Fun and easy things to do with Bioconductor sequences, reads, ranges,
and alignments.

* Biostrings / BSgenome?

** Exome GC content and other simple metrics
- Start with GRanges of all known genes
- Use Views() or getSeq() to retrieve sequence
- Use alphabetFrequency() or letterFrequency() to calculate GC content

** Binding motifs in 5' regions
- Start with GRanges of 5' regions, 'position weight matrix'
  describing binding motif
- Use getSeq() to get sequences of 5' regions
- Use matchPWM to identify motif binding sites

** Consequences of variants for amino acid sequence
- Use GenomicFeatures::extractTranscripts to assemble transcript
  sequences from exon coordinates
- Use translate() to obtain amino acid sequences
- Use subseq() <- ... to sequence to reflect variants
- Use translate() to obtain variant  amino acid sequences

* GRanges?

** Intronic locations
- Start with exons-by-gene GRangesList
- Use gaps() to find intron coordinates

** Regions upstream of transcription start sites (TSS)
- Start with exons-by-transcripts GRangesList
- Use range() & start() to identify TSS
- Use flank() to identify upstream (5') regions
- Use BSgenome (or FaFile) & getSeq() to retrieve DNA sequence

** ChIP-seq nearest genes
- Start with ChIP peaks GRanges, gene GRanges
- Use nearest() (or precede() / follow()) 

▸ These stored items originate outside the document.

(** * Cube grid: a shallow embedding of the two entry points of the program

    The repository holds two near-identical browser programs.  Variant A
    (the unnamed source file) textures the clicked cube in place and can
    reset the whole grid; variant B (main.js) spawns a new cube per click,
    highlights the hovered column and has its reset disabled.

    JavaScript numbers are IEEE-754 binary64 values: they are modelled by
    Rocq's primitive floats, whose operations round exactly as the
    JavaScript operators do.  Objects that the program shares by reference
    (the meshes) are identified by their index in the [cubes] array, which
    is also their creation order; nothing ever leaves that array.

    The rendering library and the ray caster are external: a ray cast is
    an input of the event (the index of the nearest cube hit, if any).

    The tweening engine (gsap 3) is external too, but what it writes into
    [cube.position] is read back by the program, so it is modelled
    ([Tween.write], [Engine]): on each of its frames a running tween
    writes [Math.round((s + c * ratio) * 1e6) / 1e6] into every property
    it animates, where [s] is the start value, [c] the end value minus [s]
    and [ratio] the eased progress; the last write is made with ratio 1
    and the tween is then dropped; tweens on one target do not cancel each
    other and render in creation order.  The eased progress between start
    and end is an input of the frame, as the easing curves are the
    engine's.

    Variant A is modelled with the engine running: its state holds the
    tweens in flight, and frames are events.  Variant B starts exactly one
    tween per spawned cube, at its creation, on z only, and no handler of
    variant B reads a z coordinate or animates x or y; its states show
    every spawned cube where its own tween leaves it ([Tween.settle]). *)

From Stdlib Require Import Floats String Lia.
From Stdlib Require ZArith Uint63.
From stdpp Require Import base list.

Set Warnings "-inexact-float".
#[local] Open Scope float_scope.

(** ** JavaScript primitives used by the program *)

Module Js.

(** [for (let i = 0; i < n; i++)]: the values taken by [i], each obtained
    from the previous one by the float addition [i + 1]. *)
Fixpoint natToFloat (n : nat) : float :=
  match n with
  | O => 0
  | S k => natToFloat k + 1
  end.
(** * The text backend of errbot: identities, rooms and the console session

    A shallow embedding of [errbot/backends/text.py].  Python objects that
    are mutated after construction (rooms) live in a store and are referred
    to by location, so that aliasing is visible; immutable objects (strings,
    persons, occupants) are plain values.  Methods that touch the store or
    the backend's attributes run in a state-and-exception monad; console
    input and the callbacks of the host framework are recorded as a trace
    of events. *)

From stdpp Require Import base option list strings.
From Stdlib Require Import Ascii ZArith.

(** ** Values *)

(** A reference to a [TextRoom] object in the store. *)
Abbreviation loc := nat (only parsing).

(** [TextPerson]: the four attributes set by [__init__]. *)
Record TextPerson := mkTextPerson {
  _person : string;
  _client : option string;
  _nick : option string;
  _fullname : option string
}.

(** The Python values the backend handles.  A [TextOccupant] is a
    [TextPerson] subclass whose [_person] attribute receives whatever the
    caller passes ('somebody', a [TextPerson], [bot.bot_identifier],
    [self.user]); its [_room] is a room reference. *)
Inductive pyval :=
| VStr (s : string)
| VPerson (p : TextPerson)
| VOccupant (person : pyval) (room : loc)
| VRoom (room : loc).

(** [TextRoom]: the attributes set by [__init__], without the back
    pointer [_bot] (there is one backend, the monad's state). *)
Record TextRoom := mkTextRoom {
  _topic : string;
  _joined : bool;
  name : string;
  _occupants : list pyval
}.

(** [TextBackend]: the attributes the session reads and writes, the two
    configuration values it consults ([BOT_ADMINS[0]], which [__init__]
    has already evaluated, and the demo flag), and the object store. *)
Record TextBackend := mkTextBackend {
  BOT_ADMINS_0 : string;
  bot_identifier : pyval;
  _inroom : bool;
  _rooms : list loc;
  user : pyval;
  demo_mode : bool;
  store : list TextRoom
}.

(** Exceptions.  [Exception] stands for any other exception a callback of
    the host framework raises.  [Dangling] is not a Python exception: it is
    what the model answers when a reference points outside the store, which
    no well-formed state allows. *)
Inductive exn :=
| ValueError (msg : string)
| IndexError
| AttributeError
| TypeError
| EOFError
| KeyboardInterrupt
| Exception (msg : string)
| Dangling.

Inductive outcome (A : Type) :=
| Ok (a : A)
| Raise (e : exn).
Arguments Ok {A} a.
Arguments Raise {A} e.

(** ** The monad of methods: backend state and exceptions.  A raised
    exception keeps the state reached so far (Python does not roll back). *)
Definition M (A : Type) : Type := TextBackend → outcome A * TextBackend.

#[global] Instance M_ret : MRet M := λ A a st, (Ok a, st).
#[global] Instance M_bind : MBind M := λ A B f m st,
  match m st with
  | (Ok a, st') => f a st'
  | (Raise e, st') => (Raise e, st')
  end.

Definition raise {A} (e : exn) : M A := λ st, (Raise e, st).
Definition gets {A} (f : TextBackend → A) : M A := λ st, (Ok (f st), st).
Definition modify (f : TextBackend → TextBackend) : M unit := λ st, (Ok tt, f st).
Definition lift_outcome {A} (o : outcome A) : M A := λ st, (o, st).

Definition set_store (h : list TextRoom) (st : TextBackend) : TextBackend :=
  mkTextBackend (BOT_ADMINS_0 st) (bot_identifier st) (_inroom st) (_rooms st)
                (user st) (demo_mode st) h.
Definition set_rooms (rs : list loc) (st : TextBackend) : TextBackend :=
  mkTextBackend (BOT_ADMINS_0 st) (bot_identifier st) (_inroom st) rs
                (user st) (demo_mode st) (store st).
Definition set_inroom (b : bool) (st : TextBackend) : TextBackend :=
  mkTextBackend (BOT_ADMINS_0 st) (bot_identifier st) b (_rooms st)
                (user st) (demo_mode st) (store st).
Definition set_user (u : pyval) (st : TextBackend) : TextBackend :=
  mkTextBackend (BOT_ADMINS_0 st) (bot_identifier st) (_inroom st) (_rooms st)
                u (demo_mode st) (store st).

(** Reading and updating a room object through a reference. *)
Definition deref (h : list TextRoom) (r : loc) : outcome TextRoom :=
  match h !! r with
  | Some o => Ok o
  | None => Raise Dangling
  end.

Definition get_room (r : loc) : M TextRoom := λ st, (deref (store st) r, st).

Definition update_room (r : loc) (f : TextRoom → TextRoom) : M unit :=
  o ← get_room r; modify (λ st, set_store (<[r := f o]> (store st)) st).

(** ** Strings *)

(** [s.startswith(c)] for a one-character [c]. *)
Definition startswith (c : ascii) (s : string) : bool :=
  match s with
  | String c' _ => Ascii.eqb c' c
  | EmptyString => false
  end.

(** [s[1:]]: the empty string stays empty. *)
Definition slice1 (s : string) : string :=
  match s with
  | String _ rest => rest
  | EmptyString => EmptyString
  end.

(** [c in s] for a one-character [c]. *)
Fixpoint contains (c : ascii) (s : string) : bool :=
  match s with
  | EmptyString => false
  | String c' rest => Ascii.eqb c' c || contains c rest
  end.

(** [s.split(c)]: never empty, one more part than there are separators. *)
Fixpoint split (c : ascii) (s : string) : list string :=
  match s with
  | EmptyString => [EmptyString]
  | String c' rest =>
      match split c rest with
      | [] => if Ascii.eqb c' c then [EmptyString; EmptyString] else [String c' EmptyString]
      | w :: ws => if Ascii.eqb c' c then EmptyString :: w :: ws else String c' w :: ws
      end
  end.

(** [needle in hay] on strings. *)
Definition substring_of (needle hay : string) : bool :=
  match String.index 0 needle hay with
  | Some _ => true
  | None => false
  end.

(** ** [TextPerson] *)

(** [a == b] where one side is a [str] and the other any value: [str.__eq__]
    answers for two strings and otherwise returns NotImplemented, so the
    other operand's [__eq__] decides: [TextPerson.__eq__] sees a
    non-[Person] and answers [False]; [TextOccupant.__eq__] and
    [TextRoom.__eq__] read [.person] and [.name] of the string and raise. *)
Definition str_eq (s : string) (v : pyval) : outcome bool :=
  match v with
  | VStr t => Ok (String.eqb s t)
  | VPerson _ => Ok false
  | VOccupant _ _ => Raise AttributeError
  | VRoom _ => Raise AttributeError
  end.

Module TextPerson.

Definition __init__ (person : string) : TextPerson :=
  mkTextPerson person None None None.

Definition person (self : TextPerson) : string := _person self.
Definition client (self : TextPerson) : option string := _client self.
Definition nick (self : TextPerson) : option string := _nick self.
Definition fullname (self : TextPerson) : option string := _fullname self.
Definition aclattr (self : TextPerson) : string := person self.

Definition __str__ (self : TextPerson) : string := "@" +:+ _person self.

(** [isinstance(other, Person)] holds for persons and occupants
    ([TextOccupant] derives from [TextPerson]); strings and rooms are not
    persons. *)
Definition __eq__ (self : TextPerson) (other : pyval) : outcome bool :=
  match other with
  | VStr _ => Ok false
  | VRoom _ => Ok false
  | VPerson q => Ok (String.eqb (person self) (person q))
  | VOccupant op _ => str_eq (person self) op
  end.

End TextPerson.

(** ** [TextRoom] *)

Module TextRoom.

(** [TextRoom(name, bot)]: a new object in the store, whose three
    occupants point back at it. *)
Definition fresh (st : TextBackend) (self : loc) (name : string) : TextRoom :=
  mkTextRoom "" false name
    [ VOccupant (VStr "somebody") self;
      VOccupant (VPerson (TextPerson.__init__ (BOT_ADMINS_0 st))) self;
      VOccupant (bot_identifier st) self ].

Definition __init__ (name : string) : M loc := λ st,
  let self := length (store st) in
  (Ok self, set_store (store st ++ [fresh st self name]) st).

Definition set_joined (b : bool) (o : TextRoom) : TextRoom :=
  mkTextRoom (_topic o) b (name o) (_occupants o).
Definition set_topic (t : string) (o : TextRoom) : TextRoom :=
  mkTextRoom t (_joined o) (name o) (_occupants o).

Definition join (self : loc) : M unit := update_room self (set_joined true).
Definition leave (self : loc) : M unit := update_room self (set_joined false).
Definition create (self : loc) : M unit := update_room self (set_joined true).
Definition destroy (self : loc) : M unit := update_room self (set_joined false).

Definition exists_ (self : loc) : M bool := mret true.
Definition joined (self : loc) : M bool := o ← get_room self; mret (_joined o).
Definition topic (self : loc) : M string := o ← get_room self; mret (_topic o).
Definition topic_setter (self : loc) (topic : string) : M unit :=
  update_room self (set_topic topic).
Definition occupants (self : loc) : M (list pyval) :=
  o ← get_room self; mret (_occupants o).
Definition invite (self : loc) (args : list pyval) : M unit := mret tt.

Definition __str__ (h : list TextRoom) (self : loc) : outcome string :=
  match deref h self with
  | Ok o => Ok ("#" +:+ name o)
  | Raise e => Raise e
  end.

(** [self.name == other.name]: only a room has a [name]. *)
Definition __eq__ (h : list TextRoom) (self : loc) (other : pyval) : outcome bool :=
  match other with
  | VRoom r =>
      match deref h self, deref h r with
      | Ok a, Ok b => Ok (String.eqb (name a) (name b))
      | Raise e, _ => Raise e
      | _, Raise e => Raise e
      end
  | _ => Raise AttributeError
  end.

End TextRoom.

(** ** [TextOccupant] *)

(** [v.person]: the property of [TextPerson], inherited by occupants;
    strings and rooms have no such attribute. *)
Definition attr_person (v : pyval) : outcome pyval :=
  match v with
  | VPerson p => Ok (VStr (TextPerson.person p))
  | VOccupant op _ => Ok op
  | VStr _ => Raise AttributeError
  | VRoom _ => Raise AttributeError
  end.

(** [v.room]: only occupants have one. *)
Definition attr_room (v : pyval) : outcome loc :=
  match v with
  | VOccupant _ r => Ok r
  | _ => Raise AttributeError
  end.
(** The skin threshold on one RGB triple. *)
Definition skin (r g b : Z) : bool :=
  (r >? 95) && (g >? 40) && (b >? 20) && (r >? g) && (r >? b)
  && (Z.max (Z.max r g) b - Z.min (Z.min r g) b >? 15)
  && (Z.abs (r - g) >? 15).

(** The body of the [if] for a skin pixel with pixel index [p = i / 4]. *)
Definition record_pixel (p : Z) (a : stats) : stats :=
  let x := p mod canvas_width in
  let y := p / canvas_width in
  {| xSum := xSum a + x; ySum := ySum a + y; pixelCount := pixelCount a + 1;
     minX := if x <? minX a then x else minX a;
     maxX := if x >? maxX a then x else maxX a;
     minY := if y <? minY a then y else minY a;
     maxY := if y >? maxY a then y else maxY a |}.

(** [for (let i = 0; i < length; i += 4)] over the RGBA bytes of the frame
    ([getImageData] yields four bytes per pixel). *)
Fixpoint scan (data : list Z) (p : Z) (a : stats) : stats :=
  match data with
  | r :: g :: b :: _ :: rest =>
      scan rest (p + 1) (if skin r g b then record_pixel p a else a)
  | _ => a
  end.

(** The two callbacks the controller may invoke. *)
Inductive signal : Type :=
| CameraMove (x y : R)
| UnleashChange (unleashed : bool).
Lemma aggregate_ok (rs : list FuzzyRule.t) (inp : inputs)
      (ys : list Qc) (agg agg' : dict) :
  FuzzyInferenceSystem.aggregate rs inp ys agg = ok agg' ->
  Forall (fires inp ys) rs.
Proof.
  revert agg. induction rs as [|r rs IH]; intros agg H; [constructor|].
  simpl in H. apply bind_ok in H. destruct H as (degree & Hd & H).
  apply bind_ok in H. destruct H as (agg1 & H1 & H).
  constructor; [|eauto].
  split; [now rewrite Hd | eapply clip_into_ok; eassumption].
Qed.

Lemma zeros_table (ys : list Qc) :
  dict_comp (fun _ => ok 0) ys [] = ok (table (distinct ys) (fun _ => 0)).
Proof. now rewrite dict_comp_fresh by (intros; exact I). Qed.

(** [infer] in closed form, when every rule fires. *)
Lemma infer_table (self : FuzzyInferenceSystem.t) (inp : inputs) :
  Forall (fires inp (FuzzyInferenceSystem.output_range self))
         (FuzzyInferenceSystem.rules self) ->
  FuzzyInferenceSystem.infer self inp
  = ok (table (distinct (FuzzyInferenceSystem.output_range self))
              (fun y => aggregated_from 0 inp y
                                        (FuzzyInferenceSystem.rules self))).
Proof.
  intro F. unfold FuzzyInferenceSystem.infer.
  rewrite zeros_table. simpl.
  rewrite aggregate_table.
  - f_equal. apply table_ext. intros k Hk.
    apply (proj1 (distinct_In _ _)) in Hk.
    apply (proj2 (mem_In _ _)) in Hk. now rewrite Hk.
  - apply distinct_NoDup.
  - intros y Hy. now apply distinct_In.
  - assumption.
Qed.

(** [infer] returns only when every rule fires. *)
Lemma infer_ok (self : FuzzyInferenceSystem.t) (inp : inputs) (agg : dict) :
  FuzzyInferenceSystem.infer self inp = ok agg ->
  Forall (fires inp (FuzzyInferenceSystem.output_range self))
         (FuzzyInferenceSystem.rules self).
Proof.
  unfold FuzzyInferenceSystem.infer. intro H.
  apply bind_ok in H. destruct H as (agg0 & _ & H).
  eapply aggregate_ok; eassumption.
Qed.

(** *** The aggregated degree *)

Lemma aggregated_from_max (start : Qc) (inp : inputs) (y : Qc)
      (rs : list FuzzyRule.t) :
  is_max_of (aggregated_from start inp y rs) (start :: map (clipped inp y) rs).
Proof.
  revert start. induction rs as [|r rs IH]; intro start; simpl.
  - split; [now left|]. intros w [<- | []]. apply Qcle_refl.
  - destruct (IH (py_max start (clipped inp y r))) as [HI HU].
    fold (aggregated_from (py_max start (clipped inp y r)) inp y rs) in *.
    split.
    + destruct HI as [HI | HI]; [|now right; right].
      rewrite <- HI.
      destruct (py_max_cases start (clipped inp y r)) as [-> | ->];
        [now left | now right; left].
    + intros w [<- | [<- | Hw]].
      * eapply Qcle_trans; [apply py_max_l | apply HU; now left].
      * eapply Qcle_trans; [apply py_max_r | apply HU; now left].
      * apply HU. now right.
Qed.

Lemma is_max_of_unique (v v' : Qc) (l l' : list Qc) :
  is_max_of v l -> is_max_of v' l' ->
  (forall w, In w l <-> In w l') -> v = v'.
Proof.
  intros [Hi Hu] [Hi' Hu'] E.
  apply Qcle_antisym; [apply Hu', E, Hi | apply Hu, E, Hi'].
Qed.

Lemma clipped_le_one (inp : inputs) (y : Qc) (r : FuzzyRule.t) :
  clipped inp y r <= 1.
Proof.
  unfold clipped. eapply Qcle_trans; [apply py_min_r|].
  destruct (MembershipFunction.call _ y) as [v | e] eqn:E; simpl.
  - apply (call_bounds _ _ E).
  - qc_lra.
Qed.

Lemma clipped_nonneg (inp : inputs) (y : Qc) (r : FuzzyRule.t) :
  0 <= value_of (FuzzyRule.antecedent r inp) -> 0 <= clipped inp y r.
Proof.
  intro H. unfold clipped. apply py_min_glb; [assumption|].
  destruct (MembershipFunction.call _ y) as [v | e] eqn:E; simpl.
  - apply (call_bounds _ _ E).
  - apply Qcle_refl.
Qed.

Lemma aggregated_from_bounds (inp : inputs) (y : Qc) (rs : list FuzzyRule.t) :
  0 <= aggregated_from 0 inp y rs <= 1.
Proof.
  destruct (aggregated_from_max 0 inp y rs) as [HI HU]. split.
  - apply HU. now left.
  - destruct HI as [<- | HI]; [qc_lra|].
    apply in_map_iff in HI. destruct HI as (r & <- & _).
    apply clipped_le_one.
Qed.

Lemma triangular_call_ok (a b c y : Qc) :
  is_ok (MembershipFunction.call (triangular a b c) y).
Proof.
  destruct (triangular_mu_total a b c y) as [raw H].
  erewrite call_of_raw by exact H. exact I.
Qed.

Lemma mu_built (m : MembershipFunction.t) (u : list Qc) :
  is_ok (FuzzySet.init m u) -> FuzzySet.mu (built (FuzzySet.init m u)) = m.
Proof.
  destruct (FuzzySet.init m u) as [A | e] eqn:E; simpl; [|contradiction].
  intros _. now apply init_inv in E.
Qed.

Lemma mu_output : FuzzySet.mu output = triangular (num 0) (num 0) (num 50).
Proof. apply mu_built. vm_compute. exact I. Qed.

(** C1.  For rules within their contract -- every rule fires and no firing
    degree is negative, as for degrees in [0, 1] -- [infer] returns a mapping
    over the output points that holds, at each point [y], the maximum over
    all rules of [min(rule.antecedent(inputs), rule.consequent.mu(y))]; when
    there is no rule it holds 0.0 at every output point. *)
Theorem infer_max_over_rules (self : FuzzyInferenceSystem.t) (inp : inputs) :
  Forall (fires inp (FuzzyInferenceSystem.output_range self))
         (FuzzyInferenceSystem.rules self) ->
  (forall r, In r (FuzzyInferenceSystem.rules self) ->
             0 <= value_of (FuzzyRule.antecedent r inp)) ->
  exists agg,
    FuzzyInferenceSystem.infer self inp = ok agg /\
    keys agg = distinct (FuzzyInferenceSystem.output_range self) /\
    forall y, In y (FuzzyInferenceSystem.output_range self) ->
      exists v, dict_get y agg = ok v /\
        (FuzzyInferenceSystem.rules self = [] -> v = 0) /\
        (FuzzyInferenceSystem.rules self <> [] ->
         is_max_of v (map (clipped inp y) (FuzzyInferenceSystem.rules self))).
Proof.
  intros F N. eexists. split; [apply (infer_table _ F)|].
  split; [apply keys_table|].
  intros y Hy. eexists. split.
  { apply dict_get_table. now apply distinct_In. }
  pose proof (aggregated_from_max 0 inp y (FuzzyInferenceSystem.rules self))
    as [HI HU].
  split.
  - intros E. rewrite E. reflexivity.
  - intro NE. split; [|intros w Hw; apply HU; now right].
    destruct HI as [HI | HI]; [|assumption].
    assert (Hex : exists r, In r (FuzzyInferenceSystem.rules self)).
    { destruct (FuzzyInferenceSystem.rules self) as [|r rs] eqn:E;
        [now elim NE | exists r; now left]. }
    destruct Hex as [r Hr].
    assert (Hc : In (clipped inp y r)
                    (map (clipped inp y) (FuzzyInferenceSystem.rules self)))
      by (now apply in_map).
    assert (L : clipped inp y r
                <= aggregated_from 0 inp y (FuzzyInferenceSystem.rules self))
      by (apply HU; now right).
    assert (G : 0 <= clipped inp y r) by (apply clipped_nonneg; now apply N).
    rewrite <- HI in L |- *.
    replace 0 with (clipped inp y r) by (now apply Qcle_antisym).
    assumption.
Qed.

Lemma engine_fires :
  Forall (fires [("speed"%string, num 30)]
                (FuzzyInferenceSystem.output_range engine))
         (FuzzyInferenceSystem.rules engine).
Proof.
  repeat constructor.
  intros y _.
  change (is_ok (MembershipFunction.call (FuzzySet.mu output) y)).
  rewrite mu_output. apply triangular_call_ok.
Qed.

Lemma infer_max_over_rules_witness :
  exists agg,
    FuzzyInferenceSystem.infer engine [("speed"%string, num 30)] = ok agg /\
    keys agg = distinct x_universe /\
    exists v, dict_get (num 10) agg = ok v /\
      is_max_of v (map (clipped [("speed"%string, num 30)] (num 10))
                       (FuzzyInferenceSystem.rules engine)).
Proof.
  destruct (infer_max_over_rules engine engine_fires) as (agg & H & K & P).
  - intros r [<- | []]. vm_compute. discriminate.
  - exists agg. split; [exact H|]. split; [exact K|].
    destruct (P (num 10)) as (v & Hv & _ & Hmax).
    + vm_compute. tauto.
    + exists v. split; [exact Hv|]. apply Hmax. discriminate.
Defined.

(** ** Aggregated degrees stay in the unit interval *)

(** C9.  Every value of the mapping returned by [infer] lies between 0 and
    1, whatever the firing degrees of the rules are. *)
Theorem infer_in_unit_interval (self : FuzzyInferenceSystem.t) (inp : inputs)
        (agg : dict) :
  FuzzyInferenceSystem.infer self inp = ok agg ->
  forall y v, In (y, v) (items agg) -> 0 <= v <= 1.
Proof.
  intros H y v Hin.
  rewrite (infer_table _ (infer_ok _ _ H)) in H. inversion H; subst agg.
  apply In_table in Hin. destruct Hin as [_ ->].
  apply aggregated_from_bounds.
Qed.

Lemma infer_in_unit_interval_witness :
  exists agg,
    FuzzyInferenceSystem.infer wild_engine [] = ok agg /\
    forall y v, In (y, v) (items agg) -> 0 <= v <= 1.
Proof.
  destruct (returns_ok (FuzzyInferenceSystem.infer wild_engine []))
    as [agg E]; [vm_compute; reflexivity|].
  exists agg. split; [exact E|].
  exact (infer_in_unit_interval wild_engine [] E).
Defined.
Lemma create_then_get_quick_poll_witness :
  (steady_redis offline ∧ monotone_clock offline ∧
   create_quick_poll ["Lunch?"] 2 offline empty_world = (Ret "s1", poll_world) ∧
   (clock offline (tick empty_world + 7)
      < clock offline (tick empty_world + 2) + SESSION_TTL)%Z) ∧
  length ["Lunch?"] ≤ 3 ∧ (1 ≤ 2)%Z ∧
  ∃ w2, get_quick_poll "s1" offline poll_world
          = (Ret {| poll_session_id := "s1";
                    poll_questions := JList (JStr <$> ["Lunch?"]);
                    poll_min_responses := JInt 2;
                    poll_response_count := 0;
                    poll_results_shown := JBool false;
                    poll_expires_at :=
                      (clock offline (tick empty_world + 2) + SESSION_TTL)%Z |},
             w2) ∧
    same_stores poll_world w2.
Proof.
  assert (create_quick_poll ["Lunch?"] 2 offline empty_world = (Ret "s1", poll_world))
    as Hcreate by (vm_compute; reflexivity).
  assert (clock offline (tick empty_world + 7)
            < clock offline (tick empty_world + 2) + SESSION_TTL)%Z as Hfresh
    by (vm_compute; reflexivity).
  split.
  { split; [exact (steady_is_steady false ticking)|].
    split; [exact (ticking_monotone false)|]. split; assumption. }
  exact (create_then_get_quick_poll offline empty_world ["Lunch?"] 2 "s1" poll_world
           (steady_is_steady false ticking) (ticking_monotone false) Hcreate Hfresh).
Defined.

Lemma submit_keeps_poll_state_witness :
  (kept offline poll_world "s1" poll_record ∧
   within_grace offline poll_record (tick poll_world) (tick poll_world + 5) ∧
   poll_state poll_record [JStr "Lunch?"] 2 []) ∧
  ∃ res w' r' stored',
    submit_poll_response "s1" ["yes"] offline poll_world = (res, w') ∧
    kept offline w' "s1" r' ∧ poll_state r' [JStr "Lunch?"] 2 stored' ∧
    redis_db w' = redis_db poll_world ∧ tmp_data w' = tmp_data poll_world ∧
    (((Z.of_nat (length ([] : list json)) < 2)%Z ∧
      length ["yes"] = length [JStr "Lunch?"] ∧
      (∃ response_id timestamp,
         stored' = [] ++ [JDict [("id", JStr response_id);
                                 ("responses", JList (JStr <$> ["yes"]));
                                 ("timestamp", JStr timestamp)]]) ∧
      res = Ret {| response_count := S (length ([] : list json));
                   results_shown := (2 <=? Z.of_nat (S (length ([] : list json))))%Z;
                   min_responses := JInt 2 |})
     ∨
     ((Z.of_nat (length ([] : list json)) = 2%Z ∨
       length ["yes"] ≠ length [JStr "Lunch?"]) ∧
      stored' = [] ∧ r' = poll_record ∧ res = Raise (HTTPException 400))).
Proof.
  assert (within_grace offline poll_record (tick poll_world) (tick poll_world + 5))
    as Hgrace by (apply offline_within_grace; vm_compute; discriminate).
  split.
  { split; [exact poll_world_kept|]. split; [exact Hgrace|exact poll_record_state]. }
  exact (submit_keeps_poll_state offline poll_world "s1" poll_record
           [JStr "Lunch?"] 2 [] ["yes"] poll_world_kept Hgrace poll_record_state).
Defined.

Lemma poll_results_when_complete_witness :
  (steady_redis offline ∧ monotone_clock offline ∧
   held offline poll_world "s1" poll_record ∧
   (clock offline (tick poll_world + 2) < expires_at poll_record)%Z ∧
   poll_state poll_record [JStr "Lunch?"] 2 []) ∧
  ∃ w', same_stores poll_world w' ∧
    get_poll_results "s1" offline poll_world
      = (if (2 <=? Z.of_nat (length ([] : list json)))%Z
         then Ret {| reply_session_id := "s1";
                     reply_questions := JList [JStr "Lunch?"];
                     reply_responses := JList [] |}
         else Raise (HTTPException 400), w').
Proof.
  assert (clock offline (tick poll_world + 2) < expires_at poll_record)%Z as Hfresh
    by (vm_compute; reflexivity).
  split.
  { split; [exact (steady_is_steady false ticking)|].
    split; [exact (ticking_monotone false)|].
    split; [exact poll_world_held|]. split; [exact Hfresh|exact poll_record_state]. }
  exact (poll_results_when_complete offline poll_world "s1" poll_record
           [JStr "Lunch?"] 2 []
           (steady_is_steady false ticking) (ticking_monotone false)
           poll_world_held Hfresh poll_record_state).
Defined.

** Count ChIP peaks overlapping ENCODE regulatory region(s)
- Start with ChIP GRanges 'chip', ENCODE track GRanges 'encode'
- Use countOverlaps() or findOverlaps() e.g., how many peaks overlap
  ENCODE track?

    sum(countOverlaps(chip, encode) != 0)

** Mapping 'disjoint' exons to actual exons

* GAlignments?

** Coverage
- Use coverage(BamFile("my.bam"))

** Count reads overlapping genes
- Use summarizeOverlaps(BamFileList(), ...)
  - memory efficient, parallel
- Use count/findOverlaps for ad hoc schemes

** Identify reads whose mates map to different chromosomes
- Use sortBam() to sort BAM file by qname
- Use BamFile() and readGAlignments(..., obeyQname=TRUE)
  - ? and ScanBamParam(flag=scanBamFlag(isProperPair=TRUE))
- Split seqnames by rname, and determine unique length

  readnms <- split(seqnames, rname)
  mapto <- sapply(readnms, function(x) length(unique(x)))
  readnms[mapto != 1]

- Clever way to do this operation without using split?